▸ **WHAT IS REQUIRED**
Copy out each line of the data that holds the string "other".

Stored items
-------------------------
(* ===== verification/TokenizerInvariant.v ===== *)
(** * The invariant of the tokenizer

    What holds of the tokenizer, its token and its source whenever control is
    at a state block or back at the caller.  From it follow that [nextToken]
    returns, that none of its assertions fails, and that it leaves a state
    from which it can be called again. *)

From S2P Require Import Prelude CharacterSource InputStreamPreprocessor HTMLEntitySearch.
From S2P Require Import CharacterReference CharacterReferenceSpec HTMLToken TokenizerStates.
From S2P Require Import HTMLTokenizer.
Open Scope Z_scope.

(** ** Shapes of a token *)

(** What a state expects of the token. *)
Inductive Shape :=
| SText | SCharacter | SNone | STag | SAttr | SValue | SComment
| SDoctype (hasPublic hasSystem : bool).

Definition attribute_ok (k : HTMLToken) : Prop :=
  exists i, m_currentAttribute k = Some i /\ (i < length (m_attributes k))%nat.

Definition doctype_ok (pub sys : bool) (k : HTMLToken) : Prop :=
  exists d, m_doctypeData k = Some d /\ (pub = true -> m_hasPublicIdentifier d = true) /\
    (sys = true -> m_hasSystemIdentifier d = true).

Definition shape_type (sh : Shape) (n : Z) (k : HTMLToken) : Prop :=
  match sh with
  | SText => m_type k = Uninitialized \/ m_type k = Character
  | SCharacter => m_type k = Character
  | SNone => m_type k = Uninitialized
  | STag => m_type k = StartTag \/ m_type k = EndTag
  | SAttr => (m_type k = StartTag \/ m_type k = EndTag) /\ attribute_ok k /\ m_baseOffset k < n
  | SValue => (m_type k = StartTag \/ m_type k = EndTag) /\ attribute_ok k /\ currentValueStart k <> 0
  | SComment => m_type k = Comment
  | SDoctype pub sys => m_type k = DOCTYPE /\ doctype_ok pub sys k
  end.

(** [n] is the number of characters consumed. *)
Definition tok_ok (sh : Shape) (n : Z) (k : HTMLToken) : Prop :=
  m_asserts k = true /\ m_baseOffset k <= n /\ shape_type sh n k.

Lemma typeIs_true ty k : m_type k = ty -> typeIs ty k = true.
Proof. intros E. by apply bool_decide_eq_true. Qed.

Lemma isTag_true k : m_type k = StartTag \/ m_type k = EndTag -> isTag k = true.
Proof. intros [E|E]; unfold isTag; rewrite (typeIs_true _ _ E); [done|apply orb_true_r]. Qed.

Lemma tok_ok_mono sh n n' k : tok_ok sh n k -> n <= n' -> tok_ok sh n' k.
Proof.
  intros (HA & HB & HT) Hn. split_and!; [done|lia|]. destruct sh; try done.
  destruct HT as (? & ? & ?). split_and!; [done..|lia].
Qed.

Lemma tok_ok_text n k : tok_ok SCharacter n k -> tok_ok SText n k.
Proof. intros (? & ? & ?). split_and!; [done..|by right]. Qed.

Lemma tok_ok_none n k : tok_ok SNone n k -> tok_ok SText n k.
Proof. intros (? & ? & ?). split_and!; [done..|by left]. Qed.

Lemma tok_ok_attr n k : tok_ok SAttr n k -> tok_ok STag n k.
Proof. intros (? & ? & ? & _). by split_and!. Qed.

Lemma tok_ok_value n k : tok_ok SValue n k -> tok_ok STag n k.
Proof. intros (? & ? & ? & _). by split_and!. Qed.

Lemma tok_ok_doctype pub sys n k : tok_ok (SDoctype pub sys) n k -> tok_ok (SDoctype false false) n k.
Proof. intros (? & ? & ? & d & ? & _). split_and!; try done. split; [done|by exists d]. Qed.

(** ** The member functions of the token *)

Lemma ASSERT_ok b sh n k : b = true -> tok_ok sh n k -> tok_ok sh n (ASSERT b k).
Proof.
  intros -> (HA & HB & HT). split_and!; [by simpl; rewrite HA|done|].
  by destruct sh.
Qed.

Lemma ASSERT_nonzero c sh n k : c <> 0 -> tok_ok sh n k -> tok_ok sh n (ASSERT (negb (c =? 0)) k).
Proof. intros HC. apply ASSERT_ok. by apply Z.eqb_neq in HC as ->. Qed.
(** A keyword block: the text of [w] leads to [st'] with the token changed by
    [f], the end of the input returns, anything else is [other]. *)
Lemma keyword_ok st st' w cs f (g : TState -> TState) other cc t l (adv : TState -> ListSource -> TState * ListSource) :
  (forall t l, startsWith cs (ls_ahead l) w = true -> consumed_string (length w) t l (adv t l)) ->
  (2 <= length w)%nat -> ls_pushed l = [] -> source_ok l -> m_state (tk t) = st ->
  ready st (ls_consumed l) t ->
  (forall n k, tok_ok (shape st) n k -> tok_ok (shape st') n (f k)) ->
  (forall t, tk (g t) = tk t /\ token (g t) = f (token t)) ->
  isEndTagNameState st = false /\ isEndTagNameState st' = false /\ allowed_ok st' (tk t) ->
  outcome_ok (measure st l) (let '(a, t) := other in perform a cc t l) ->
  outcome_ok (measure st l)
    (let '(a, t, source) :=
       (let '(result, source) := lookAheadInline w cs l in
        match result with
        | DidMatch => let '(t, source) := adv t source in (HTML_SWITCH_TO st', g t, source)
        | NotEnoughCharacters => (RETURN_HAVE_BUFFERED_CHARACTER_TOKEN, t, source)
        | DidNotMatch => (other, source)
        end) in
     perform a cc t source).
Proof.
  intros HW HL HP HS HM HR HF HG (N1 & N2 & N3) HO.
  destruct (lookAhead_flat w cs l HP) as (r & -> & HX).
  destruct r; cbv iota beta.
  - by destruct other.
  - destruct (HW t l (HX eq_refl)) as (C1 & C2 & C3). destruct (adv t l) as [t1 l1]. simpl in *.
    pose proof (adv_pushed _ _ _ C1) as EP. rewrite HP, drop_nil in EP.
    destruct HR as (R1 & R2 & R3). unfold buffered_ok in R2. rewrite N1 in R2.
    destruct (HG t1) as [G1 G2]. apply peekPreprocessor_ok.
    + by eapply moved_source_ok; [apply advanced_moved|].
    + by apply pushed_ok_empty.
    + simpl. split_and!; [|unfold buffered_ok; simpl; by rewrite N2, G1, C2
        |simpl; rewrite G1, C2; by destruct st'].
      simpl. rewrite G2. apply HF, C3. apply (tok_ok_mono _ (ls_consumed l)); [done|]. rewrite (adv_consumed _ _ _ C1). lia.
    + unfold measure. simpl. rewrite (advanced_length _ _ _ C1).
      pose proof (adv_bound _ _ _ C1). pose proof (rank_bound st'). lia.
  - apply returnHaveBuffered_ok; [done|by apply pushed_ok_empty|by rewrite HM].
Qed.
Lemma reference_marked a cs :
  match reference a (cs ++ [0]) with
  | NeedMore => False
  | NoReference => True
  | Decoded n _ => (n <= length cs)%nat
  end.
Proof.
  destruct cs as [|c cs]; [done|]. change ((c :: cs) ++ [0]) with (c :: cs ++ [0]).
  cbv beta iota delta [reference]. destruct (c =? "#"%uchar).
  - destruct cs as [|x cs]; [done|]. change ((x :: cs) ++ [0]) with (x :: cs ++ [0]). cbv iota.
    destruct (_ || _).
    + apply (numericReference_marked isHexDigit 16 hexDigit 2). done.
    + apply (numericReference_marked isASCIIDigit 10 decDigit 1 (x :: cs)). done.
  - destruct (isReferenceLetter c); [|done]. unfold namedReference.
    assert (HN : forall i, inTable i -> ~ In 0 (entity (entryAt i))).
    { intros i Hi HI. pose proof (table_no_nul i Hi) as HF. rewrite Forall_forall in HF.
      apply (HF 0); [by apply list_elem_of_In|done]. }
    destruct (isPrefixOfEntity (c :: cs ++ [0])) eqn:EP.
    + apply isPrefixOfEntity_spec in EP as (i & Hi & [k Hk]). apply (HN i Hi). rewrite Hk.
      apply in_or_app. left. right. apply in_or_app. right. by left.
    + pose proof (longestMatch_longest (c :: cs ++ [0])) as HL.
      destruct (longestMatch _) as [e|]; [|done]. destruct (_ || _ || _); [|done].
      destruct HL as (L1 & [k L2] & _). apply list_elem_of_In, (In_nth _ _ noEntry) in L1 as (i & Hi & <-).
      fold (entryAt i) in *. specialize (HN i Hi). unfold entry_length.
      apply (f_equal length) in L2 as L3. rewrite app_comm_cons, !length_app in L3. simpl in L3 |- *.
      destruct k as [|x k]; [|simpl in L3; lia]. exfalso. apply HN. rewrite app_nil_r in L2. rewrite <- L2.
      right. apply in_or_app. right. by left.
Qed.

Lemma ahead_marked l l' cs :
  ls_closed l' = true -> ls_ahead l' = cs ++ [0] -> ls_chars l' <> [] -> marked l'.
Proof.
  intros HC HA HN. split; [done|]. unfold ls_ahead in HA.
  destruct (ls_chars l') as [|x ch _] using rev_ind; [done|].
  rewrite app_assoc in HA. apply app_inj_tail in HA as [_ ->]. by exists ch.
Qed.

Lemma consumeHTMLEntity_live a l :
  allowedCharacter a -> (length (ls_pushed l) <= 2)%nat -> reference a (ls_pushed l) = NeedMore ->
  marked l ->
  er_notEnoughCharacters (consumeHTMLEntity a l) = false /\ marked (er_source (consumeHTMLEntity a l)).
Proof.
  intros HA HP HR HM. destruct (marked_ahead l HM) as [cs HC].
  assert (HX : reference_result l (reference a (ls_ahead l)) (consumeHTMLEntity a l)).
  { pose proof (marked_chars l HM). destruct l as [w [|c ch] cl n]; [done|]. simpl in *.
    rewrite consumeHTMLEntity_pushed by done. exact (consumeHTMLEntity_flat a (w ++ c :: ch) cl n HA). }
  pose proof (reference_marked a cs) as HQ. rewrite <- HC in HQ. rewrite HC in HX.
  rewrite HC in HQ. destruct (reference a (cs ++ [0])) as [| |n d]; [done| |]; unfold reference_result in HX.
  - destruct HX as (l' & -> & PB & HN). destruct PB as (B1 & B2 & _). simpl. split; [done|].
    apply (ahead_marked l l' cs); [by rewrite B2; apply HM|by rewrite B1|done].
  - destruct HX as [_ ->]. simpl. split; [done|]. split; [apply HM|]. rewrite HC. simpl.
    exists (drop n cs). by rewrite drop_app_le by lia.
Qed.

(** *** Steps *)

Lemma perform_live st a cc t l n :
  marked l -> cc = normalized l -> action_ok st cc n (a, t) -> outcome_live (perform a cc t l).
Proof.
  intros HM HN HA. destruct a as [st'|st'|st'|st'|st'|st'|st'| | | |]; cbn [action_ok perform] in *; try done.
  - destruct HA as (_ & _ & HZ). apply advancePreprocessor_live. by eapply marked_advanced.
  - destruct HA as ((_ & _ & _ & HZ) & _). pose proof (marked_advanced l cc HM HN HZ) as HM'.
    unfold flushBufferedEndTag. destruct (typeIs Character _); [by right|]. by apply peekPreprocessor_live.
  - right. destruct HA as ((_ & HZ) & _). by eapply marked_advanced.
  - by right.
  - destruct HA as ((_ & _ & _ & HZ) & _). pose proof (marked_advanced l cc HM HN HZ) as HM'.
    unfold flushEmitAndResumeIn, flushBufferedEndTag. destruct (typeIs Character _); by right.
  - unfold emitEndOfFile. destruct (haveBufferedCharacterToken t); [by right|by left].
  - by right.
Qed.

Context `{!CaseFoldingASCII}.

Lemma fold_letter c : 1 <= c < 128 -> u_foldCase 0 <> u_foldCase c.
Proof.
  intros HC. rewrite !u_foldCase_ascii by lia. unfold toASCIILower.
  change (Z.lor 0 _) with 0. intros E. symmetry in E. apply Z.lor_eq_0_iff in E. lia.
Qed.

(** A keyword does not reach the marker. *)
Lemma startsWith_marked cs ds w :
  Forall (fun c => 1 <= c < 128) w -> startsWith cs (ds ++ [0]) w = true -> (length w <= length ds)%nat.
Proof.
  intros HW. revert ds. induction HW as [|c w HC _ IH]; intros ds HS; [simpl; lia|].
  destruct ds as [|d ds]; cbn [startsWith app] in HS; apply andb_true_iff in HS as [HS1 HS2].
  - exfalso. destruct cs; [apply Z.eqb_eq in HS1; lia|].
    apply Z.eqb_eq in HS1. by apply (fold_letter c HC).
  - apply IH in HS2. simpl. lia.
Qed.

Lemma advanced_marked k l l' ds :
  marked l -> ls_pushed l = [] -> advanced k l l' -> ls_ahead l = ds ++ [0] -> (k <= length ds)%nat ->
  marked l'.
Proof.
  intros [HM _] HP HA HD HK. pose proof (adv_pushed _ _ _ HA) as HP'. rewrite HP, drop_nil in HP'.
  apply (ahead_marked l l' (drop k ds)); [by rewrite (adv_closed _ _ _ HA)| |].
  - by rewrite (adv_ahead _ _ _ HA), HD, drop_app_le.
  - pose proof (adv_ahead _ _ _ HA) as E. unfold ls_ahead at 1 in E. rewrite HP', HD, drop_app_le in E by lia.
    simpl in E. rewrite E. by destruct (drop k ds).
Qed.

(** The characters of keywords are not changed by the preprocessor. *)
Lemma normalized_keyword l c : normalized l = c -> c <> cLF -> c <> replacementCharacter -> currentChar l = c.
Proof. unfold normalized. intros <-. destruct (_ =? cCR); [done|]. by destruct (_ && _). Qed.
-------------------------
▸ **ANSWER**
    [f], the end of the input returns, anything else is [other]. *)
Lemma keyword_ok st st' w cs f (g : TState -> TState) other cc t l (adv : TState -> ListSource -> TState * ListSource) :
  outcome_ok (measure st l) (let '(a, t) := other in perform a cc t l) ->
        | DidNotMatch => (other, source)
  - by destruct other.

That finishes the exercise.